Stored data entries:
(* ===== verification/GeneratedConfig.v ===== *)
(** * The generated ConfigMap

    The file [controllers/configmap_reconciler.go]: the base configuration is
    read from a ConfigMap or from the labels of the image, the configuration is
    generated and stored in an immutable ConfigMap named after its content, and
    old ones are deleted once no rollout uses them.

    The Deployment and the ReplicaSets are read from a snapshot; [sort.Slice] is
    any sorting function, so that ties are broken in any way. *)

From Stdlib Require Import ZArith.
From S2P Require Import Prelude Value ApiProviders ApiServer Secret Provider Merge Generator Resolver Common Client Action Objects ConfigMaps Status.

#[local] Open Scope Z_scope.

Definition generatedConfigLabel : string := "ogx.io/generated-config".
Definition configMapRetention : Z := 2.

Definition generatedConfigMapName (crName contentHash : string) : string :=
  (crName +:+ "-config-" +:+ contentHash)%string.

Definition shouldGenerateConfig (instance : OGXServer) (praxisMode : bool) : bool :=
  negb (HasOverrideConfig instance) && (HasDeclarativeConfig instance || praxisMode).

(** ** Data *)

(** A volume of a pod template: its name, and the ConfigMap it mounts. *)
Record TemplateVolume := { TV_Name : string; TV_ConfigMap : option string }.

(** A Deployment or a ReplicaSet: the volumes of its template. *)
Record Workload := { WK_Meta : Metadata; WK_Volumes : list TemplateVolume }.

(** What the reconciler reads besides the ConfigMaps. *)
Record environment := {
  GetDeployment : NamespacedName → apiError + Workload;
  ListReplicaSets : string → (Workload → bool) → apiError + list Workload;
  DistributionImages : gmap string string;
  ImageMappingOverrides : gmap string string;
  OCILabelFetcher : option labelFetcher;
  now : Z;
}.

(** The ConfigMaps, and the cache of the resolver; [None] is a reconciler
    without resolver, which makes a new one each time. *)
Record world (W : Type) := { configMaps : W; resolver : option ociConfigCache }.
Arguments configMaps {_} _.
Arguments resolver {_} _.
Arguments Build_world {_} _ _.

Definition onConfigMaps {W A} : M W A → M (world W) A :=
  zoom configMaps (λ c w, {| configMaps := c; resolver := resolver w |}).

Section reconcile.
Context {MR : MapRange}.
Context (yaml_base : string → result BaseConfig) (yaml_map : string → result (option object))
        (yaml_marshal : object → result string) (json_object : string → result (option object)).
Context (SetControllerReference : OGXServer → Metadata → result Metadata).
Context (sortSlice : list ConfigMapObject → list ConfigMapObject).
Context (env : environment).
Context {W : Type} `{!Client W ConfigMapObject}.

Implicit Types (instance : OGXServer).

(** ** Generating *)

(** The cache cannot panic in a reachable state ([Resolver]); the error stands
    for the panic. *)
Definition panic : error := New "panic".

Definition resolveOCI (image : string) : M (world W) string := λ w,
  let cache := default newOCIConfigCache (resolver w) in
  match Resolve (OCILabelFetcher env) cache image with
  | None => (w, Err panic)
  | Some (r, cache) => ({| configMaps := configMaps w; resolver := (λ _, cache) <$> resolver w |}, r)
  end.

(** The text of the cause is part of the message of the terminal error. *)
Definition resolveBaseConfig (Error : error → string) instance : M (world W) string :=
  match Spec_BaseConfig (Server_Spec instance) with
  | Some ref =>
      let namespace := Meta_Namespace (Server_Meta instance) in
      found ← onConfigMaps (readReferencedConfigMapKey namespace ref);
      match found with
      | inl e =>
          raise (terminalError ("failed to resolve base config from ConfigMap " +:+ namespace +:+ "/" +:+ CKR_Name ref +:+
                                "[" +:+ CKR_Key ref +:+ "]: " +:+ Error (referenceErr e)))
      | inr data => mret data
      end
  | None =>
      image ← wrapM "failed to resolve distribution image: %w" []
                (pureM (resolveImage (DistributionImages env) (ImageMappingOverrides env)
                          (Spec_Distribution (Server_Spec instance))));
      wrapM "failed to resolve base config from OCI labels: %w" [] (resolveOCI image)
  end.

Definition buildGeneratedConfigMap instance (name configYAML : string) : ConfigMapObject :=
  {| CM_Meta :=
       {| Obj_Namespace := Meta_Namespace (Server_Meta instance); Obj_Name := name;
          Obj_Labels := <[managedByLabelKey := managedByLabelVal]>
                       (<["app.kubernetes.io/instance" := Server_Name instance]>
                       (<[generatedConfigLabel := "true"]> {[WatchLabelKey := WatchLabelValue]}));
          Obj_Annotations := ∅; Obj_OwnerReferences := []; Obj_Deleting := false |};
     CM_Data := {[generatedConfigKeyName := configYAML]};
     CM_Immutable := Some true; CM_ResourceVersion := ""; CM_CreationTimestamp := 0 |}.

Definition createGenerated (cm : ConfigMapObject) : M W unit := λ w,
  let '(w', e) := Create w cm in
  (w', match e with
       | Some e => if IsAlreadyExists e then Ok tt
                   else Err (Wrapf "failed to create generated ConfigMap: %w" [] (apiErr e))
       | None => Ok tt
       end).

Definition ensureGeneratedConfigMap instance (name configYAML : string) : M W unit :=
  found ← getIfExists "failed to check for existing generated ConfigMap: %w" []
            (Meta_Namespace (Server_Meta instance), name);
  match found with
  | Some existing =>
      if negb (bool_decide (default "" (CM_Data existing !! generatedConfigKeyName) = configYAML)) then
        raise (Errorf "failed to verify generated ConfigMap content for %q: hash collision detected" [name])
      else mret tt
  | None =>
      let cm := buildGeneratedConfigMap instance name configYAML in
      meta ← wrapM "failed to set owner reference on generated ConfigMap: %w" []
               (pureM (SetControllerReference instance (CM_Meta cm)));
      createGenerated (withCMMeta meta cm)
  end.

(** [resolveBaseConfig] never returns nil data without an error. *)
Definition reconcileGeneratedConfig (Error : error → string) instance : M (world W) (option GeneratedConfig) :=
  let praxisMode := IsPraxisModeEnabled (Server_Spec instance) in
  if negb (shouldGenerateConfig instance praxisMode) then mret None
  else
    baseConfigData ← resolveBaseConfig Error instance;
    _ ← wrapM "failed to validate secret env var mapping: %w" []
          (pureM (ValidateSecretRefEnvVarNames (Server_Spec instance)));
    generated ← wrapM "failed to generate config: %w" []
      (pureM (if HasDeclarativeConfig instance
              then GenerateConfig yaml_base yaml_marshal json_object (Server_Spec instance) baseConfigData praxisMode
              else GeneratePraxisDefaultConfig yaml_base yaml_map yaml_marshal (Server_Spec instance) baseConfigData));
    _ ← onConfigMaps (ensureGeneratedConfigMap instance
          (generatedConfigMapName (Server_Name instance) (Gen_ContentHash generated)) (Gen_ConfigYAML generated));
    mret (Some generated).

(** ** Cleaning up *)

Definition collectRuntimeConfigMapRefs (protected : gset string) (volumes : list TemplateVolume) : gset string :=
  foldl (λ protected v,
    if negb (bool_decide (TV_Name v = "user-config")) then protected
    else
      match TV_ConfigMap v with
      | None => protected
      | Some name => if bool_decide (name = "") then protected else {[name]} ∪ protected
      end) protected volumes.

Definition referencedRuntimeConfigMapNames instance (status : OGXServerStatus) (currentName : string)
    : result (gset string) :=
  let namespace := Meta_Namespace (Server_Meta instance) in
  let protected : gset string := {[currentName]} in
  let protected :=
    match Status_ConfigGeneration status with
    | Some cg => if bool_decide (CG_ConfigMapName cg = "") then protected else {[CG_ConfigMapName cg]} ∪ protected
    | None => protected
    end in
  protected ← match GetDeployment env (namespace, Server_Name instance) with
              | inl e => if IsNotFound e then Ok protected else Err (apiErr e)
              | inr deployment => Ok (collectRuntimeConfigMapRefs protected (WK_Volumes deployment))
              end;
  match ListReplicaSets env namespace
          (λ rs, bool_decide (Obj_Labels (WK_Meta rs) !! instanceLabelKey = Some (Server_Name instance))) with
  | inl e => Err (apiErr e)
  | inr items => Ok (foldl (λ protected rs, collectRuntimeConfigMapRefs protected (WK_Volumes rs)) protected items)
  end.

(** A generated ConfigMap of the instance, by its labels. *)
Definition isGenerated instance (cm : ConfigMapObject) : bool :=
  bool_decide (Obj_Labels (CM_Meta cm) !! generatedConfigLabel = Some "true") &&
  bool_decide (Obj_Labels (CM_Meta cm) !! instanceLabelKey = Some (Server_Name instance)).

(** The deletion loop: a deletion that fails is logged, and does not count. *)
Fixpoint deleteOld (protected : gset string) (deleteCount : Z) (items : list ConfigMapObject) (w : W) : W :=
  match items with
  | [] => w
  | cm :: items =>
      if deleteCount =? 0 then w
      else if bool_decide (Obj_Name (CM_Meta cm) ∈ protected) then deleteOld protected deleteCount items w
      else
        let '(w', e) := Delete w (objectKey cm) in
        match e with
        | Some e => deleteOld protected (if IsNotFound e then deleteCount - 1 else deleteCount) items w'
        | None => deleteOld protected (deleteCount - 1) items w'
        end
  end.

Definition listGenerated `{!Lister W ConfigMapObject} instance : M W (list ConfigMapObject) := λ w,
  (w, match List w (Meta_Namespace (Server_Meta instance)) (isGenerated instance) with
      | inr l => Ok l
      | inl e => Err (Wrapf "failed to list generated ConfigMaps: %w" [] (apiErr e))
      end).

Definition cleanupOldGeneratedConfigMaps `{!Lister W ConfigMapObject} instance (status : OGXServerStatus)
    (currentName : string) : M W unit :=
  items ← listGenerated instance;
  if Z.of_nat (length items) <=? configMapRetention then mret tt
  else
    protectedNames ← wrapM "failed to determine referenced generated ConfigMaps: %w" []
                       (pureM (referencedRuntimeConfigMapNames instance status currentName));
    let protectedCount :=
      Z.of_nat (length (filter (λ cm, Obj_Name (CM_Meta cm) ∈ protectedNames) items)) in
    let minimumToKeep := if configMapRetention <? protectedCount then protectedCount else configMapRetention in
    let deleteCount := Z.of_nat (length items) - minimumToKeep in
    modify (deleteOld protectedNames deleteCount (sortSlice items)).

(** ** The status *)

Definition withConfigGeneration (s : OGXServerStatus) (cg : option ConfigGenerationStatus) : OGXServerStatus :=
  {| Status_Phase := Status_Phase s; Status_Version := Status_Version s;
     Status_DistributionConfig := Status_DistributionConfig s;
     Status_ResolvedDistribution := Status_ResolvedDistribution s;
     Status_ConfigGeneration := cg;
     Status_Migration := Status_Migration s; Status_Conditions := Status_Conditions s;
     Status_AvailableReplicas := Status_AvailableReplicas s;
     Status_ServiceURL := Status_ServiceURL s; Status_ExternalURL := Status_ExternalURL s |}.

(** [None] is a nil configuration. *)
Definition updateConfigGenerationStatus instance (generated : option GeneratedConfig) (status : OGXServerStatus)
    : OGXServerStatus :=
  match generated with
  | None => status
  | Some g =>
      withConfigGeneration status (Some
        {| CG_ObservedGeneration := Meta_Generation (Server_Meta instance);
           CG_ConfigMapName := generatedConfigMapName (Server_Name instance) (Gen_ContentHash g);
           CG_GeneratedAt := now env;
           CG_ProviderCount := Gen_ProviderCount g;
           CG_ResourceCount := Gen_ResourceCount g;
           CG_ConfigVersion := Gen_ConfigVersion g |})
  end.

Definition clearConfigGenerationStatus (reason message : string) (status : OGXServerStatus) : OGXServerStatus :=
  setConfigGeneratedCondition (now env) (withConfigGeneration status None) false reason message.
End reconcile.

__YOUR GOAL__
Take the line above containing "ImageMappingOverrides : gmap string string;", the line containing "for the panic. *)", and all lines in between, and copy them exactly without anything else.

__RESPONSE AREA__
  ImageMappingOverrides : gmap string string;
  OCILabelFetcher : option labelFetcher;
  now : Z;
}.

(** The ConfigMaps, and the cache of the resolver; [None] is a reconciler
    without resolver, which makes a new one each time. *)
Record world (W : Type) := { configMaps : W; resolver : option ociConfigCache }.
Arguments configMaps {_} _.
Arguments resolver {_} _.
Arguments Build_world {_} _ _.

Definition onConfigMaps {W A} : M W A → M (world W) A :=
  zoom configMaps (λ c w, {| configMaps := c; resolver := resolver w |}).

Section reconcile.
Context {MR : MapRange}.
Context (yaml_base : string → result BaseConfig) (yaml_map : string → result (option object))
        (yaml_marshal : object → result string) (json_object : string → result (option object)).
Context (SetControllerReference : OGXServer → Metadata → result Metadata).
Context (sortSlice : list ConfigMapObject → list ConfigMapObject).
Context (env : environment).
Context {W : Type} `{!Client W ConfigMapObject}.

Implicit Types (instance : OGXServer).

(** ** Generating *)

(** The cache cannot panic in a reachable state ([Resolver]); the error stands
    for the panic. *)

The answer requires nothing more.